*** RECORDS FOR THIS EXERCISE ***
(** [execute]: no targets give the empty results at once, which is a complete
    execution too. *)
Definition execute (op : FleetOperation) (list_peers : result string (list PeerInfo)) (started completed : Z)
    (r : result string FleetResults) : Prop :=
  match resolve_targets list_peers (targets op) with
  | Err e => r = Err e
  | Ok ts => exists evs e, run (fleet_step op) (start_execution op ts) evs e /\ complete e /\
               r = Ok (fleet_results op started completed e)
  end.

(** ** One node *)

(** Whose result it is, and that status, exit code and error agree. *)
Definition result_fits (t : TargetNode) (r : NodeResult) : Prop :=
  node_id r = tn_node_id t /\ node_name r = tn_name t /\ vpn_ip r = tn_vpn_ip t /\
  ((exists code, exit_code r = Some code /\ error r = None /\
      status r = (if code =? 0 then Succeeded else Failed)) \/
   (exit_code r = None /\ is_Some (error r) /\ (status r = TimedOut \/ status r = Unreachable))).

Lemma node_result_fits op t (P : forall R : Set, NodeCall R -> Prop) L :
  (forall R c, P R c) -> wp P L (node_program op t) (result_fits t).
Proof.
  intros HP. assert (forall e ms, result_fits t (connection_error t e ms)) as Hc.
  { intros e ms. repeat split. right. simpl. eauto. }
  assert (result_fits t (timeout t (timeout_secs op))) as Ht by (repeat split; right; simpl; eauto).
  unfold node_program, execute_on_node. simpl. split; [done|]. intros start _. split; [done|].
  intros [[u|e]|] _; simpl; [|by split; [|intros]|exact Ht].
  split; [done|]. intros now _. split; [done|]. intros [[out|e]|] _; simpl; [split; [done|]; intros ms _..|]; (split; [done|]);
    intros c _; [|apply Hc|exact Ht].
  repeat split. left. by eexists.
Qed.

Lemma outcome_fits op t r : node_outcome op t r -> result_fits t r.
Proof.
  intros (W & sys & w & <-).
  by apply (wp_run (fun _ _ => True) (fun _ _ _ => True) sys (fun _ => True) _ _ w (fun _ _ _ _ _ => conj I I)
    (node_result_fits op t _ _ (fun _ _ => I)) I).
Qed.

(** A result counts as a success exactly with the status. *)
Lemma success_status t r : result_fits t r -> success r = bool_decide (status r = Succeeded).
Proof.
  intros (_ & _ & _ & [(code & Hc & He & Hs)|(Hc & [e He] & Hs)]); unfold success; rewrite Hc, He;
    apply eq_true_iff_eq; rewrite andb_true_iff, !bool_decide_eq_true.
  - rewrite Hs. destruct (Z.eqb_spec code 0) as [->|Hne]; intuition congruence.
  - intuition congruence.
Qed.

Lemma some_outcome op t : exists r, node_outcome op t r.
Proof.
  eexists. exists unit, (fun (R : Set) (c : NodeCall R) _ =>
    (match c in NodeCall R return R with
     | InstantNow => 0 | ConnectWithin _ _ => Elapsed | ExecWithin _ _ => Elapsed | CloseSession => Ok tt end, tt)), tt.
  reflexivity.
Qed.

(** ** The operation *)

Section Operation.
Context (op : FleetOperation) (all : list TargetNode).

Definition executing (task : TargetNode * TaskState) : bool := match task.2 with Executing => true | _ => false end.
Definition running (e : Execution) : nat := length (List.filter executing (tasks e)).

(** The invariant of the executor: permits and running tasks are the
    parallelism; tasks and waiting targets are the targets in order; a finished
    task has a result its node can give; what is gathered comes from the tasks
    joined so far. *)
Record fleet_ok (e : Execution) : Prop := {
  ok_permits : permits e + Z.of_nat (running e) = max_parallel op;
  ok_nonneg : 0 <= permits e;
  ok_targets : map fst (tasks e) ++ waiting e = all;
  ok_outcomes : forall i t r, tasks e !! i = Some (t, Finished r) -> node_outcome op t r;
  ok_collected : (collected e <= length (tasks e))%nat;
  ok_joined : forall i, (i < collected e)%nat -> forall t, tasks e !! i <> Some (t, Executing);
  ok_gathered : gathered e = fold_left (fun m task => gather task m) (take (collected e) (tasks e)) ∅;
  ok_order : (0 < collected e)%nat -> waiting e = [] }.

Lemma filter_insert (l : list (TargetNode * TaskState)) i x y :
  l !! i = Some x -> executing x = true -> executing y = false ->
  S (length (List.filter executing (<[i := y]> l))) = length (List.filter executing l).
Proof.
  revert i. induction l as [|z l IH]; intros [|i] Hi Hx Hy; simplify_eq/=; [by rewrite Hx, Hy|].
  destruct (executing z); simpl; rewrite <- (IH i) by done; done.
Qed.

Lemma end_task_ok e i t st :
  fleet_ok e -> tasks e !! i = Some (t, Executing) -> st <> Executing ->
  (forall r, st = Finished r -> node_outcome op t r) -> fleet_ok (end_task i t st e).
Proof.
  intros [Hp Hn Ht Ho Hc Hj Hg Hor] Hi Hst Hout. split; cbn [end_task permits tasks waiting collected gathered]; try done.
  - unfold running in *. cbn [end_task tasks].
    pose proof (filter_insert (tasks e) i (t, Executing) (t, st) Hi eq_refl) as Hf. rewrite <- Hf in Hp; [lia|].
    by destruct st.
  - lia.
  - rewrite <- Ht. f_equal. rewrite list_fmap_insert. apply list_insert_id. by rewrite list_lookup_fmap, Hi.
  - intros j t' r Hj'. destruct (decide (i = j)) as [<-|Hne].
    + rewrite list_lookup_insert_eq in Hj' by (by eapply lookup_lt_Some). simplify_eq. by apply Hout.
    + rewrite list_lookup_insert_ne in Hj' by done. by eapply Ho.
  - by rewrite length_insert.
  - intros j Hlt t' Hj'. destruct (decide (i = j)) as [<-|Hne]; [by eapply Hj|].
    rewrite list_lookup_insert_ne in Hj' by done. by eapply Hj.
  - rewrite take_insert_ge; [done|]. apply Nat.nlt_ge. intros Hlt. by eapply Hj.
Qed.

Lemma fleet_step_ok e ev e' : fleet_ok e -> fleet_step op e ev e' -> fleet_ok e'.
Proof.
  intros He Hs. destruct Hs as [e t ts Hw Hp|e i t r Hi Ho|e i t Hi|e task Hw Hi Ht].
  - destruct He as [Hp' Hn Ht Ho Hc Hj Hg Hor]. split; cbn [permits tasks waiting collected gathered]; try done.
    + unfold running in *. cbn [tasks]. rewrite List.filter_app, length_app. simpl. lia.
    + lia.
    + by rewrite map_app, <- app_assoc, <- Ht, Hw.
    + intros i t' r Hi. apply lookup_app_Some in Hi as [Hi|[_ Hi]]; [by eapply Ho|].
      by apply list_lookup_singleton_Some in Hi as [_ ?].
    + rewrite length_app. lia.
    + intros i Hlt t' Hi. apply lookup_app_Some in Hi as [Hi|[Hle _]]; [by eapply Hj|lia].
    + by rewrite take_app_le.
    + intros Hpos. specialize (Hor Hpos). congruence.
  - apply end_task_ok; [done..|]. by intros r' [= <-].
  - by apply end_task_ok.
  - destruct He as [Hp Hn Htg Ho Hc Hj Hg Hor]. split; cbn [permits tasks waiting collected gathered]; try done.
    + by rewrite <- Hw.
    + apply lookup_lt_Some in Hi. lia.
    + intros i Hlt t' Hi'. destruct (decide (i = collected e)) as [->|Hne]; [|apply (Hj i ltac:(lia) _ Hi')].
      rewrite Hi in Hi'. by simplify_eq.
    + by rewrite (take_S_r _ _ task Hi), fold_left_app, <- Hg.
Qed.

Lemma start_ok : 0 <= max_parallel op -> fleet_ok (start_execution op all).
Proof. intros H. split; cbn; try done; try lia. Qed.

Lemma run_ok evs e : 0 <= max_parallel op -> run (fleet_step op) (start_execution op all) evs e -> fleet_ok e.
Proof. intros H Hr. eapply (run_invariant _ fleet_ok); [apply fleet_step_ok|exact Hr|by apply start_ok]. Qed.

(** never more than [max_parallel] nodes are busy, in any interleaving
    of the tasks. *)
Theorem fleet_parallelism evs e :
  0 <= max_parallel op -> run (fleet_step op) (start_execution op all) evs e ->
  Z.of_nat (running e) <= max_parallel op.
Proof. intros H Hr. destruct (run_ok evs e H Hr) as [Hp Hn _ _ _ _ _ _]. lia. Qed.
(** *** An operation ends *)

(** Three steps for every target: start, end, join. *)
Definition steps_left (e : Execution) : nat :=
  3 * length (waiting e) + running e + (length (tasks e) - collected e).

Lemma step_measure e ev e' : fleet_ok e -> fleet_step op e ev e' -> steps_left e = S (steps_left e').
Proof.
  intros He Hs. destruct He as [_ _ _ _ Hc _ _ _]. unfold steps_left, running.
  destruct Hs as [e t ts Hw Hp|e i t r Hi Ho|e i t Hi|e task Hw Hi Ht]; cbn [end_task waiting tasks collected].
  - rewrite Hw, List.filter_app, !length_app. simpl. lia.
  - pose proof (filter_insert (tasks e) i (t, Executing) (t, Finished r) Hi eq_refl eq_refl). rewrite length_insert. lia.
  - pose proof (filter_insert (tasks e) i (t, Executing) (t, Panicked) Hi eq_refl eq_refl). rewrite length_insert. lia.
  - apply lookup_lt_Some in Hi. rewrite Hw. lia.
Qed.

(** A task that runs can be found. *)
Lemma running_task e : (0 < running e)%nat -> exists i t, tasks e !! i = Some (t, Executing).
Proof.
  unfold running. intros H. destruct (List.filter executing (tasks e)) as [|[t st] l] eqn:E; [simpl in H; lia|].
  assert (In (t, st) (List.filter executing (tasks e))) as [Hin Hx]%filter_In by (rewrite E; by left).
  apply list_elem_of_In, list_elem_of_lookup in Hin as [i Hi]. exists i, t. by destruct st.
Qed.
*** End of RECORDS FOR THIS EXERCISE ***
# WHAT IS BEING ASKED
Give back exactly the lines above starting at the line where "Definition result_fits (t" appears and ending at the line where "split; [done|]. intros now" appears, both included, with no other lines.

# TASK RESPONSE
Definition result_fits (t : TargetNode) (r : NodeResult) : Prop :=
  node_id r = tn_node_id t /\ node_name r = tn_name t /\ vpn_ip r = tn_vpn_ip t /\
  ((exists code, exit_code r = Some code /\ error r = None /\
      status r = (if code =? 0 then Succeeded else Failed)) \/
   (exit_code r = None /\ is_Some (error r) /\ (status r = TimedOut \/ status r = Unreachable))).

Lemma node_result_fits op t (P : forall R : Set, NodeCall R -> Prop) L :
  (forall R c, P R c) -> wp P L (node_program op t) (result_fits t).
Proof.
  intros HP. assert (forall e ms, result_fits t (connection_error t e ms)) as Hc.
  { intros e ms. repeat split. right. simpl. eauto. }
  assert (result_fits t (timeout t (timeout_secs op))) as Ht by (repeat split; right; simpl; eauto).
  unfold node_program, execute_on_node. simpl. split; [done|]. intros start _. split; [done|].
  intros [[u|e]|] _; simpl; [|by split; [|intros]|exact Ht].
  split; [done|]. intros now _. split; [done|]. intros [[out|e]|] _; simpl; [split; [done|]; intros ms _..|]; (split; [done|]);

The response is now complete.